10.1. C. An anesthetic evaluation includes an airway examination addressing the patient’s degree of mouth opening typically expressed in “fingers breadths,” and neck range of motion including flexion and extension, and side-to-side motions. An electrocardiogram is not necessary for young, healthy patients, and a chest x-ray is only necessary as medically indicated.

10.2. D. The patient is obese, with angina unpredictably and at rest, and COPD. His angina at rest represents a systemic disease which is unstable, and which could be life threatening. In addition, he also has another comorbidity, COPD. His classification is ASA IV. Because this is a scheduled case, no “E” is added after the “IV.”

10.3. C. Since this patient’s uvula is not visible, his airway is classed as Mallampati 3, suggesting a difficult intubation.

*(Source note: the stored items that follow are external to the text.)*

(* ===== verification/ShapeGc.v ===== *)
(** * Marking and pruning the transition tree

    A collection of the shapes of src/src/shapes.c marks the shapes that objects use, with
    their ancestors ([ant_gc_shapes_mark]), and then removes from the trees of the roots the
    shapes that were not marked and have no children ([ant_gc_shapes_sweep]), bottom up.  What
    is left below the roots are the marked shapes: those in use and the way to them. *)

From stdpp Require Import gmap gmultiset.
From S2P Require Import Prelude ShapeIndex ShapeModel ShapeLinks ShapeCopy ShapeTree ShapeApi.

(** ** Descendants *)

Inductive below (st : state) (a : sid) : sid → Prop :=
  | below_child o sho : shapes st !! o = Some sho → s_parent sho = Some a → below st a o
  | below_step o sho p : below st a p → shapes st !! o = Some sho → s_parent sho = Some p → below st a o.

Lemma below_kept st st' a o : parents_kept st st' → below st' a o → below st a o.
Proof.
  intros Hp Hb. induction Hb as [o sho E Hpo|o sho p Hb IH E Hpo].
  - destruct (Hp o sho a E Hpo) as (sho0 & E0 & Hp0 & _). by eapply below_child.
  - destruct (Hp o sho p E Hpo) as (sho0 & E0 & Hp0 & _). by eapply below_step.
Qed.

Lemma below_trans st a b o : below st a b → below st b o → below st a o.
Proof. intros Hab Hbo. induction Hbo; by eapply below_step. Qed.

(** The first step on the way down. *)
Lemma below_first st a o :
  below st a o → ∃ c shc, shapes st !! c = Some shc ∧ s_parent shc = Some a ∧ (o = c ∨ below st c o).
Proof.
  induction 1 as [o sho E Hpo|o sho p Hb IH E Hpo]; [exists o, sho; auto|].
  destruct IH as (c & shc & Ec & Hpc & Hpb). exists c, shc. split; [done|]. split; [done|]. right.
  destruct Hpb as [->|Hpb]; [by eapply below_child|by eapply below_step].
Qed.

(** The last step. *)
Lemma below_last st a o :
  below st a o → ∃ sho p, shapes st !! o = Some sho ∧ s_parent sho = Some p ∧ (p = a ∨ below st a p).
Proof. destruct 1 as [o sho E Hpo|o sho p Hb E Hpo]; eauto 10. Qed.

(** Ancestors of one shape are in one line. *)
Lemma below_linear st a b o : below st a o → below st b o → a = b ∨ below st a b ∨ below st b a.
Proof.
  induction 1 as [o sho E Hpo|o sho p Ha IH E Hpo]; intros Hb;
    destruct (below_last st b o Hb) as (sho' & q & E' & Hq & Hbq);
    rewrite E in E'; injection E' as <-; rewrite Hpo in Hq; injection Hq as <-.
  - destruct Hbq as [->|Hbq]; auto.
  - destruct Hbq as [->|Hbq]; auto.
Qed.

Section Tree.

Context (held : gmultiset sid) (st : state).
Context (T : tree_ok held ∅ st).

Lemma parent_lt c shc p : shapes st !! c = Some shc → s_parent shc = Some p → (p < c)%nat.
Proof.
  intros E Hp. destruct (t_parent _ _ _ T c shc p E Hp) as (shp & Ep & Hin).
  by apply (t_kid _ _ _ T p shp _ c Ep (not_elem_of_empty p) Hin).
Qed.

Lemma below_lt a o : below st a o → (a < o)%nat.
Proof.
  induction 1 as [o sho E Hpo|o sho p Hb IH E Hpo]; [by eapply parent_lt|].
  pose proof (parent_lt o sho p E Hpo). lia.
Qed.

(** Two children of one shape have nothing in common. *)
Lemma siblings_apart s c shc c' shc' :
  shapes st !! c = Some shc → s_parent shc = Some s → shapes st !! c' = Some shc' → s_parent shc' = Some s →
  c ≠ c' → ¬ below st c c' ∧ ∀ o, below st c' o → o ≠ c ∧ ¬ below st c o.
Proof.
  intros Ec Hp Ec' Hp' Hne.
  assert (∀ a sha b shb, shapes st !! a = Some sha → s_parent sha = Some s → shapes st !! b = Some shb →
    s_parent shb = Some s → ¬ below st a b) as Hsib.
  { intros a sha b shb Ea Hpa Eb Hpb Hb. destruct (below_last st a b Hb) as (shb' & q & Eb' & Hq & Hbq).
    rewrite Eb in Eb'. injection Eb' as <-. rewrite Hpb in Hq. injection Hq as <-.
    pose proof (parent_lt a sha s Ea Hpa). destruct Hbq as [->|Hbq%below_lt]; lia. }
  split; [by eapply (Hsib c shc c' shc')|]. intros o Ho. split.
  - intros ->. by eapply (Hsib c' shc' c shc).
  - intros Hco. destruct (below_linear st c c' o Hco Ho) as [?|[?|?]]; [done| |].
    + by eapply (Hsib c shc c' shc').
    + by eapply (Hsib c' shc' c shc).
Qed.

End Tree.

(** ** Marking *)

Definition is_marked (st : state) (o : sid) : Prop :=
  ∃ sho, shapes st !! o = Some sho ∧ s_gc_mark sho = gc_shape_epoch st.

(** The parent of a marked shape is marked, unless it is [next]. *)
Definition marks_closed (next : option sid) (st : state) : Prop :=
  ∀ o sho p, shapes st !! o = Some sho → s_parent sho = Some p → s_gc_mark sho = gc_shape_epoch st →
    is_marked st p ∨ Some p = next.

(** Only marks have changed. *)
Definition remarked (st st' : state) : Prop :=
  still st st' ∧ descs st' = descs st ∧
  ∀ o, set_s_gc_mark 0 <$> shapes st' !! o = set_s_gc_mark 0 <$> shapes st !! o.

#[global] Instance remarked_preorder : PreOrder remarked.
Proof.
  split; [by intros st|]. intros st1 st2 st3 ((A1 & A2 & A3) & D1 & S1) ((B1 & B2 & B3) & D2 & S2).
  split; [split_and!; congruence|]. split; [congruence|]. intros o. by rewrite S2.
Qed.

Lemma remarked_lookup st st' o sho' :
  remarked st st' → shapes st' !! o = Some sho' →
  ∃ sho m, shapes st !! o = Some sho ∧ sho' = set_s_gc_mark m sho.
Proof.
  intros (_ & _ & Hs) E. specialize (Hs o). rewrite E in Hs. destruct (shapes st !! o) as [sho|]; [|done].
  exists sho, (s_gc_mark sho'). split; [done|]. clear E. destruct sho', sho. simpl in Hs. by injection Hs as -> -> -> -> -> -> -> -> -> -> -> -> -> -> ->.
Qed.
(* ===== verification/ShapeTheorems.v ===== *)
(** * Shapes: what clients can rely on

    The theorems about src/src/shapes.c as a client sees it, for every store that a sequence of
    calls can reach, and two runs that show where the code does not do what it means to. *)

From stdpp Require Import gmap gmultiset relations.
From S2P Require Import Prelude ShapeIndex ShapeModel ShapeLinks ShapeCopy ShapeProps ShapeAttrs.
From S2P Require Import Descriptors ShapeCompact ShapeTree ShapeApi ShapeGc ShapeClient.

(** ** A concrete run *)

(** An allocator that grants every block below 4 GB. *)
Definition ample : Allocator := λ _ n, n <? 2 ^ 32.

Lemma ample_bounded : @Bounded ample.
Proof. intros t n. unfold grants, ample. lia. Qed.

Definition store_of {A} (o : outcome (A * state)) : state :=
  match o with Ok (_, st) => st | _ => initial_state end.

Definition held_of (o : outcome (gmultiset sid * state)) : gmultiset sid :=
  match o with Ok (held, _) => held | _ => ∅ end.

(** The interned names a, j and k. *)
Definition name_a : Z := 0x1000.

Definition name_j : Z := 0x2000.

Definition name_k : Z := 0x3000.

(** A client that makes the calls in order. *)
Fixpoint perform_all `{Allocator} (held : gmultiset sid) (cs : list call) : SM (gmultiset sid) :=
  match cs with
  | [] => mret held
  | c :: cs => held' ← perform held c; perform_all held' cs
  end.

Definition demo (cs : list call) : outcome (gmultiset sid * state) := @perform_all ample ∅ cs initial_state.

(** An object with property a. *)
Definition calls_a : list call := [New 4; AddTr 1 ANT_SHAPE_KEY_STRING name_a 7 SHAPE_TRANSITION_MAX_PROPS].

(** ** Checking a run *)

#[global] Instance name_ok_dec type key : Decision (name_ok type key).
Proof. destruct type; simpl; apply _. Defined.

#[global] Instance usable_dec held st c : Decision (usable held st c).
Proof. destruct c; simpl; unfold short_name; apply _. Defined.

#[global] Instance careful_lookup_dec (m : gmap sid ant_shape_t) s (P : ant_shape_t → Prop) :
  (∀ sh, Decision (P sh)) → Decision (∀ sh, m !! s = Some sh → P sh).
Proof.
  intros HP. destruct (m !! s) as [sh|] eqn:E.
  - destruct (decide (P sh)) as [H|H]; [left|right; auto]. by intros sh' [= <-].
  - by left.
Defined.

#[global] Instance careful_dec st c : Decision (careful st c).
Proof. destruct c; simpl; apply _. Defined.

(** Whether every call of a run may be made; [n] is above the references held so far. *)
Fixpoint run_ok `{Allocator} (ok : state → call → bool) (n : nat) (held : gmultiset sid) (cs : list call) (st : state) : bool :=
  match cs with
  | [] => true
  | c :: cs =>
      bool_decide (usable held st c) && ok st c && (Z.of_nat n <? 2 ^ 32 - 4) &&
      (Z.of_nat (size (shapes st)) <? 2 ^ 32 - 1) &&
      match perform held c st with
      | Ok (held', st') => run_ok ok (S n) held' cs st'
      | _ => false
      end
  end.

Definition at_most (n : nat) (held : gmultiset sid) : Prop := ∀ o, (multiplicity o held <= n)%nat.

Lemma at_most_gained n held r : at_most n held → at_most (S n) (gained held r).
Proof.
  intros Hn o. specialize (Hn o). destruct r as [m|]; simpl; [|lia]. rewrite multiplicity_disj_union.
  destruct (decide (o = m)) as [->|Hne]; [rewrite multiplicity_singleton_eq; lia|].
  rewrite multiplicity_singleton_ne by done. lia.
Qed.

Lemma at_most_minus n held (x : gmultiset sid) : at_most n held → at_most n (held ∖ x).
Proof. intros Hn o. specialize (Hn o). rewrite multiplicity_difference. lia. Qed.

Lemma bind_ok {A B} (m : SM A) (f : A → SM B) st b st' :
  (m ≫= f) st = Ok (b, st') → ∃ a st1, m st = Ok (a, st1) ∧ f a st1 = Ok (b, st').
Proof. unfold mbind, SM_bind. destruct (m st) as [[a st1]| |]; [eauto|done|done]. Qed.

Lemma at_most_perform `{Allocator} n held c st held' st' :
  at_most n held → perform held c st = Ok (held', st') → at_most (S n) held'.
Proof.
  intros Hn E. assert (at_most (S n) held) as Hn' by (intros o; specialize (Hn o); lia).
  destruct c; apply bind_ok in E as (a & st1 & _ & E);
    try match type of a with (_ * _)%type => destruct a end; injection E as <- _; try done; unfold replaced;
    (by apply at_most_gained) || (by apply at_most_gained, at_most_minus) || (by apply at_most_minus) ||
    (by apply (at_most_gained n held (Some s))).
Qed.

(** A run that passes the check is one of a client, or of a careful one. *)
Lemma run_ok_steps `{Allocator} (R : gmultiset sid * state → gmultiset sid * state → Prop) ok cs : ∀ n held st r,
  (∀ held st c held' st', usable held st c → ok st c = true → few held → uncrowded st →
     perform held c st = Ok (held', st') → R (held, st) (held', st')) →
  at_most n held → run_ok ok n held cs st = true → perform_all held cs st = Ok r → rtc R (held, st) r.
Proof.
  induction cs as [|c cs IH]; intros n held st r HR Hn Hok E; simpl in *; [by injection E as <-|].
  apply andb_true_iff in Hok as [Hok Hrun]. apply andb_true_iff in Hok as [Hok Hun].
  apply andb_true_iff in Hok as [Hok Hf]. apply andb_true_iff in Hok as [Hu Hc]. apply bool_decide_eq_true in Hu.
  destruct r as [held2 st2]. apply bind_ok in E as (held1 & st1 & E1 & E2). rewrite E1 in Hrun.
  eapply rtc_l; [eapply HR; try done|].
  - intros o. specialize (Hn o). lia.
  - unfold uncrowded. lia.
  - eapply (IH (S n)); try done. by eapply at_most_perform.
Qed.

10.4. C. During Stage II of anesthesia, patients are hyperexcitable to external stimuli, and may phonate, move, manifest autonomic instability including arrhythmias, and cannot protect their airways. This is the stage at which the risk of complications is greatest. Because of the rapidity with which patients receiving intravenous induction agents pass through Stage II, this stage of anesthesia is observed more frequently at emergence than induction. The patient’s ability to phonate is not related to his ability to protect his airway.

Clinical Pearls
➤ The pre-anesthetic evaluation determines the anesthetic plan.
➤ Difficult intubations may often be predicted.
➤ The excitement stage of anesthesia (Stage II) happens at induction and emergence.
➤ Intubation requires an indication.


Miller RD, ed. Anesthesia, 6th ed. Philadelphia, PA: Elsevier Churchill Livingstone; 2005.